To ablate QG quality, we use models with increasing perplexity on the NewsQA development set. Results in Table 3 show that QAGS is robust to the QG model quality, with some decrease in correlation with human judgments as perplexity increases on CNN/DM, and no clear trend on XSUM. Even the weakest QG model still significantly outperforms all other automatic metrics in Table 1.

Domain Effects

Our approach relies on having a labeled dataset to train QG and QA models. However, for relatively niche domains, such a labeled QA/QG dataset may not exist. Instead, we may need to resort to using models trained on out-of-domain data, leading to domain shift effects that negatively impact the quality of the QAGS scores. We simulate this setting by fine-tuning the QG model on SQuAD, which is of similar size to NewsQA but drawn from Wikipedia articles rather than CNN articles, which exactly matches the genre of the summarization datasets.
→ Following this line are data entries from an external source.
(** [isinstance(e, OSError)]: the first four classes derive from
    [OSError]. *)
Definition isinstance_OSError (e : exn) : bool :=
  match e with
  | FileNotFoundError | FileExistsError
  | NotADirectoryError | IsADirectoryError | OSError => true
  | UnicodeDecodeError | DatetimeRangeError | ValueError => false
  end.

(** [isinstance(e, ValueError)]. *)
Definition isinstance_ValueError (e : exn) : bool :=
  match e with
  | UnicodeDecodeError | DatetimeRangeError | ValueError => true
  | _ => false
  end.

Definition isinstance_UnicodeDecodeError (e : exn) : bool :=
  match e with
  | UnicodeDecodeError => true
  | _ => false
  end.

Inductive outcome (A : Type) : Type :=
| Return (a : A)
| Raise (e : exn).
Arguments Return {A} a.
Arguments Raise {A} e.

Section Monad.
(** The monad is parametric in the state a call can read and mutate. *)
Context {S : Type}.

Definition py (A : Type) : Type := S -> outcome A * S.

Definition ret {A} (a : A) : py A := fun s => (Return a, s).

Definition raise {A} (e : exn) : py A := fun s => (Raise e, s).

Definition bind {A B} (m : py A) (k : A -> py B) : py B :=
  fun s =>
    match m s with
    | (Return a, s') => k a s'
    | (Raise e, s') => (Raise e, s')
    end.

(** [try: m  except: h e] where [h] re-raises what it does not
    handle.  State changes made before the exception persist. *)
Definition try_except {A} (m : py A) (h : exn -> py A) : py A :=
  fun s =>
    match m s with
    | (Return a, s') => (Return a, s')
    | (Raise e, s') => h e s'
    end.

(** A call that leaves the state as it found it, however it ends. *)
Definition frame {A} (m : py A) : Prop := forall s, snd (m s) = s.

(** Lifting of a pure computation that may raise. *)
Definition lift {A} (o : outcome A) : py A := fun s => (o, s).

(** [[x for x in xs if f x]] with an effectful condition. *)
Fixpoint filterM {A} (f : A -> py bool) (xs : list A) : py (list A) :=
  match xs with
  | [] => ret []
  | x :: xs' =>
      bind (f x) (fun keep =>
      bind (filterM f xs') (fun rest =>
      ret (if keep then x :: rest else rest)))
  end.
End Monad.

Arguments py : clear implicits.

End Python.

Import Python.

Declare Scope py_scope.
Delimit Scope py_scope with py.
Notation "x <- m ;; k" := (bind m (fun x => k))
  (at level 61, m at next level, right associativity) : py_scope.
Notation "m ;;; k" := (bind m (fun _ => k))
  (at level 61, right associativity) : py_scope.

(* ================================================================== *)
(** * Utf8: the strict UTF-8 codec *)

Module Utf8.

(** Bytes are handled as integers in 0..255. *)
Definition Z_of_byte (b : byte) : Z := Z.of_N (Byte.to_N b).

Definition is_continuation_byte (ch : Z) : bool :=
  (0x80 <=? ch) && (ch <? 0xC0).

(** [bytes.decode('utf-8')] in strict mode, after CPython's
    [utf8_decode]: dispatch on the lead byte, reject lead bytes 80..C1
    and F5..FF, overlong forms (E0 followed by less than A0, F0
    followed by less than 90), surrogates (ED followed by A0 or more),
    code points above 10FFFF (F4 followed by 90 or more), bad
    continuation bytes and truncated sequences.  [None] is the
    [UnicodeDecodeError]; [Some] carries the decoded code points. *)
Fixpoint utf8_decode (s : list Z) : option (list Z) :=
  match s with
  | [] => Some []
  | ch :: s1 =>
      if ch <? 0x80 then
        option_map (cons ch) (utf8_decode s1)
      else if ch <? 0xE0 then
        if ch <? 0xC2 then None
        else
          match s1 with
          | ch2 :: s2 =>
              if is_continuation_byte ch2
              then option_map
                     (cons (ch * 64 + ch2 - (0xC0 * 64 + 0x80)))
                     (utf8_decode s2)
              else None
          | _ => None
          end
      else if ch <? 0xF0 then
        match s1 with
        | ch2 :: ch3 :: s3 =>
            if (ch =? 0xE0) && (ch2 <? 0xA0) then None
            else if (ch =? 0xED) && (0xA0 <=? ch2) then None
            else if is_continuation_byte ch2 && is_continuation_byte ch3
            then option_map
                   (cons (ch * 4096 + ch2 * 64 + ch3
                          - (0xE0 * 4096 + 0x80 * 64 + 0x80)))
                   (utf8_decode s3)
            else None
        | _ => None
        end
      else if ch <? 0xF5 then
        match s1 with
        | ch2 :: ch3 :: ch4 :: s4 =>
            if (ch =? 0xF0) && (ch2 <? 0x90) then None
            else if (ch =? 0xF4) && (0x90 <=? ch2) then None
            else if is_continuation_byte ch2 && is_continuation_byte ch3
                    && is_continuation_byte ch4
            then option_map
                   (cons (ch * 262144 + ch2 * 4096 + ch3 * 64 + ch4
                          - (0xF0 * 262144 + 0x80 * 4096
                             + 0x80 * 64 + 0x80)))
                   (utf8_decode s4)
            else None
        | _ => None
        end
      else None
  end.

(** The reference notion of validity used in the statements: a byte
    string is valid UTF-8 when it is the encoding (RFC 3629) of a
    sequence of Unicode scalar values. *)
Definition scalar_value (cp : Z) : Prop :=
  0 <= cp < 0xD800 \/ 0xE000 <= cp <= 0x10FFFF.

Definition encode_char (cp : Z) : list Z :=
  if cp <? 0x80 then [cp]
  else if cp <? 0x800 then
    [0xC0 + cp / 64; 0x80 + cp mod 64]
  else if cp <? 0x10000 then
    [0xE0 + cp / 4096; 0x80 + (cp / 64) mod 64; 0x80 + cp mod 64]
  else
    [0xF0 + cp / 262144; 0x80 + (cp / 4096) mod 64;
     0x80 + (cp / 64) mod 64; 0x80 + cp mod 64].

Definition utf8_encode (cps : list Z) : list Z := flat_map encode_char cps.

Definition valid_utf8 (raw : list byte) : Prop :=
  exists cps, Forall scalar_value cps /\ map Z_of_byte raw = utf8_encode cps.

Definition is_byte (b : Z) : Prop := 0 <= b < 256.

End Utf8.

(* ================================================================== *)
(** * Datetime: [int], [datetime.fromtimestamp(_, timezone.utc)], [isoformat] *)

Module Datetime.

(** [int(x)] on a float: truncation toward zero. *)
Definition int_of_float (x : Q) : Z := Z.quot (Qnum x) (Z.pos (Qden x)).

(** ** The float [os.stat] reports for a time on disk *)

(** Division rounded to the nearest integer, ties to even; [d] is
    positive. *)
Definition round_half_even (n d : Z) : Z :=
  let q := n / d in
  let r := n mod d in
  if 2 * r <? d then q
  else if d <? 2 * r then q + 1
  else if Z.even q then q else q + 1.

(** Rounding of an integer to 53 significant bits, to nearest, ties to
    even: binary64 rounding of [n * 2^k] is [round53 n * 2^k] for every
    scale [k] in the range of normal numbers. *)
Definition round53 (n : Z) : Z :=
  let a := Z.abs n in
  if a <? 2 ^ 53 then n
  else
    let s := Z.log2 a - 52 in
    Z.sgn n * (round_half_even a (2 ^ s) * 2 ^ s).

(** The double [1e-9] is [ONE_E_MINUS_9 / 2^82]. *)
Definition ONE_E_MINUS_9 : Z := 4835703278458517.

(** [sec + 1e-9*nsec] in C doubles, as [fill_time] of CPython computes
    [st_mtime]: the product is rounded, then the sum.  The result is a
    numerator over [2^82]. *)
Definition float_seconds_num (sec nsec : Z) : Z :=
  round53 (round53 sec * 2 ^ 82 + round53 (ONE_E_MINUS_9 * nsec)).

Definition float_seconds (sec nsec : Z) : Q :=
  float_seconds_num sec nsec # (2 ^ 82).

(** Whole seconds and nanoseconds of a time on disk: the seconds are
    the floor, the nanoseconds count from there. *)
Definition tv_sec (t : Q) : Z := Qnum t / Z.pos (Qden t).

Definition tv_nsec (t : Q) : Z :=
  (Qnum t mod Z.pos (Qden t)) * 1000000000 / Z.pos (Qden t).

Definition st_mtime_of (t : Q) : Q := float_seconds (tv_sec t) (tv_nsec t).

(** An aware datetime in UTC with [microsecond = 0]. *)
Record datetime : Type := mk_datetime
  { year : Z; month : Z; day : Z; hour : Z; minute : Z; second : Z }.

Definition MINYEAR : Z := 1.
Definition MAXYEAR : Z := 9999.

Definition DI400Y : Z := 146097.
Definition DI100Y : Z := 36524.
Definition DI4Y : Z := 1461.

Definition DAYS_IN_MONTH (m : Z) : Z :=
  match m with
  | 1 => 31 | 2 => 28 | 3 => 31 | 4 => 30 | 5 => 31 | 6 => 30
  | 7 => 31 | 8 => 31 | 9 => 30 | 10 => 31 | 11 => 30 | 12 => 31
  | _ => -1
  end.

Definition DAYS_BEFORE_MONTH (m : Z) : Z :=
  match m with
  | 1 => 0 | 2 => 31 | 3 => 59 | 4 => 90 | 5 => 120 | 6 => 151
  | 7 => 181 | 8 => 212 | 9 => 243 | 10 => 273 | 11 => 304 | 12 => 334
  | _ => -1
  end.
Evaluating with this QG model, we get correlations of 51.53 and 15.28 with human judgments on CNN/DM and XSUM respectively, versus 54.53 and 17.49 when using the NewsQA-tuned QG model. The drop in performance indicates a negative domain shift effect. However using the SQuAD-tuned QG model still substantially outperforms all other automatic metrics, again pointing to the robustness of QAGS.

Number of Questions

Next, we investigate the correlation with human judgments when varying the number of questions used. Results in Table 4 show that increasing the number of questions used improves correlations with human judgments. We observe a large increase when moving from 10 to 20 questions, and a smaller increase from 20 to 50 questions, indicating decreasing marginal benefit moving beyond 50 questions. With just 5 questions, QAGS still substantially outperforms other automatic metrics, indicating its robustness.

Answer Similarity Metric

Finally, we consider using exact match as an alternative answer similarity metric. Exact match is another common evaluation metric for extractive QA, and is more restrictive than F1. When using EM, we obtain Pearson correlations with human judgments of 45.97 and 18.10 on CNN/DM and XSUM, as opposed to 54.53 and 17.49 when using F1.

6 Re-ranking with QAGS

Several works explore the use of natural language inference (NLI) models to detect factual consistency in generated text (Welleck et al., 2019; Falke et al., 2019). We compare against these methods by evaluating on the sentence ranking experiment from Falke et al. (2019). The experiment uses 373 triplets of source sentences from CNN/DM and two summary sentences generated from the model from Chen and Bansal (2018). One summary sentence is factually consistent with the source sentence, and the other is inconsistent. A metric (or model) is evaluated based on how often it ranks the consistent sentence higher than the inconsistent sentence.

Model/Metric % Correct ()
Random 50.0%
BERT NLI 64.1%
ESIM 67.6%
FactCC 70.0%
QAGS 72.1%
Table 5: Results on the sentence ranking task from Falke et al. (2019). Results using BERT NLI and ESIM are from Falke et al. (2019); FactCC is from McCann et al. (2019). QAGS outperforms previous work.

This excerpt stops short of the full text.